Your objective →
In the entries, find all lines that hold the word "ProtocolServiceState" and copy them.
Segment Start: Task data
(* src: source/app/protocol_coordinator.c 63-87 ProtocolCoordinator *)
Record ProtocolCoordinator := mkCoordinator {
  mutex_ready : bool;
  coord_lifecycle : ProtocolLifecycle;
  runtime_active : bool;
  serial_startup : bool;
  exclusive_media_resources : bool;
  configured_enabled : PerService bool;
  background_network_suspended : bool;
  discovery_suspension_policy : ProtocolDiscoverySuspensionPolicy;
  next_service_to_start : nat;
  stop_required : PerService bool;
  workers : PerService ProtocolServiceWorker;
  resource_worker : ProtocolResourceWorker;
  service_transition_ms : PerService Z;
  resource_transition_ms : Z;
  resource_retry_due_ms : Z;
  media_claim_ms : Z;
  media_ready_ms : Z;
  playback_observed_generation : Z;
  playback_seen_active : bool;
  operations : ProtocolCoordinatorOperations;
  snapshot : ProtocolCoordinatorSnapshot
}.
#[export] Instance eta_coordinator : Eta ProtocolCoordinator := fun c =>
  mkCoordinator (mutex_ready c) (coord_lifecycle c) (runtime_active c) (serial_startup c)
    (exclusive_media_resources c) (configured_enabled c) (background_network_suspended c)
    (discovery_suspension_policy c) (next_service_to_start c) (stop_required c) (workers c)
    (resource_worker c) (service_transition_ms c) (resource_transition_ms c)
    (resource_retry_due_ms c) (media_claim_ms c) (media_ready_ms c)
    (playback_observed_generation c) (playback_seen_active c) (operations c) (snapshot c).

(** The zeroed static [g_coordinator]. *)
Definition coordinator_zero : ProtocolCoordinator :=
  mkCoordinator false PROTOCOL_LIFECYCLE_STOPPED false false false (per_all false) false
    PROTOCOL_DISCOVERY_SUSPEND_NONE 0 (per_all false) (per_all service_worker_zero)
    resource_worker_zero (per_all 0) 0 0 0 0 0 false ops_zero snapshot_zero.

(** ** Helpers on the coordinator's state *)

(* src: source/app/protocol_coordinator.c coordinator_bump_revision *)
Definition coordinator_bump_revision (c : ProtocolCoordinator) : ProtocolCoordinator :=
  { c with snapshot -> revision ::= bump32 }.

(* src: source/app/protocol_coordinator.c service_valid *)
Definition service_valid (service : option ProtocolService) : bool :=
  bool_decide (is_Some service).

(* src: source/app/protocol_coordinator.c service_state_valid *)
Definition service_state_valid (st : option ProtocolServiceState) : bool :=
  bool_decide (is_Some st).

(* src: source/app/protocol_coordinator.c resource_mode_valid *)
Definition resource_mode_valid (mode : option ProtocolResourceMode) : bool :=
  bool_decide (is_Some mode).

(* src: source/app/protocol_coordinator.c resource_mode_for_owner *)
Definition resource_mode_for_owner (ow : PlayerMediaOwner) : ProtocolResourceMode :=
  match ow with
  | PLAYER_MEDIA_OWNER_IPTV => PROTOCOL_RESOURCE_MODE_IPTV_EXCLUSIVE
  | PLAYER_MEDIA_OWNER_DLNA => PROTOCOL_RESOURCE_MODE_DLNA_EXCLUSIVE
  | PLAYER_MEDIA_OWNER_AIRPLAY_VIDEO
  | PLAYER_MEDIA_OWNER_AIRPLAY_MIRROR => PROTOCOL_RESOURCE_MODE_AIRPLAY_EXCLUSIVE
  | PLAYER_MEDIA_OWNER_NONE => PROTOCOL_RESOURCE_MODE_HOME
  end.

(* src: source/app/protocol_coordinator.c discovery_suspension_policy_valid *)
Definition discovery_suspension_policy_valid
    (policy : option ProtocolDiscoverySuspensionPolicy) : bool :=
  bool_decide (is_Some policy).

Definition non_null (f : option fnptr) : bool := bool_decide (is_Some f).

(* src: source/app/protocol_coordinator.c operations_valid *)
Definition operations_valid (config : option ProtocolCoordinatorConfig)
    (ops : option ProtocolCoordinatorOperations) : bool :=
  match config, ops with
  | Some config, Some ops =>
      if negb (discovery_suspension_policy_valid (config_discovery_suspension_policy config))
      then false
      else if bool_decide (config_discovery_suspension_policy config <>
                             Some PROTOCOL_DISCOVERY_SUSPEND_NONE) &&
              negb (non_null (set_discovery_suspended ops))
      then false
      else if config_exclusive_media_resources config &&
              negb (non_null (set_background_network_suspended ops))
      then false
      else if config_exclusive_media_resources config &&
              per_get (enabled config) PROTOCOL_SERVICE_AIRPLAY &&
              negb (non_null (airplay_release_active_media ops))
      then false
      else if existsb (fun index =>
                per_get (enabled config) index &&
                (negb (non_null (start (per_get (op_services ops) index))) ||
                 negb (non_null (stop (per_get (op_services ops) index))))) all_services
      then false
      else if per_get (enabled config) PROTOCOL_SERVICE_AIRPLAY &&
              negb (non_null (airplay_get_status ops))
      then false
      else true
  | _, _ => false
  end.

Definition has_service_in (c : ProtocolCoordinator) (st : ProtocolServiceState) : bool :=
  existsb (fun index => bool_decide (per_get (services (snapshot c)) index = st)) all_services.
Segment End: Task data
Answer space →
Definition service_state_valid (st : option ProtocolServiceState) : bool :=
Definition has_service_in (c : ProtocolCoordinator) (st : ProtocolServiceState) : bool :=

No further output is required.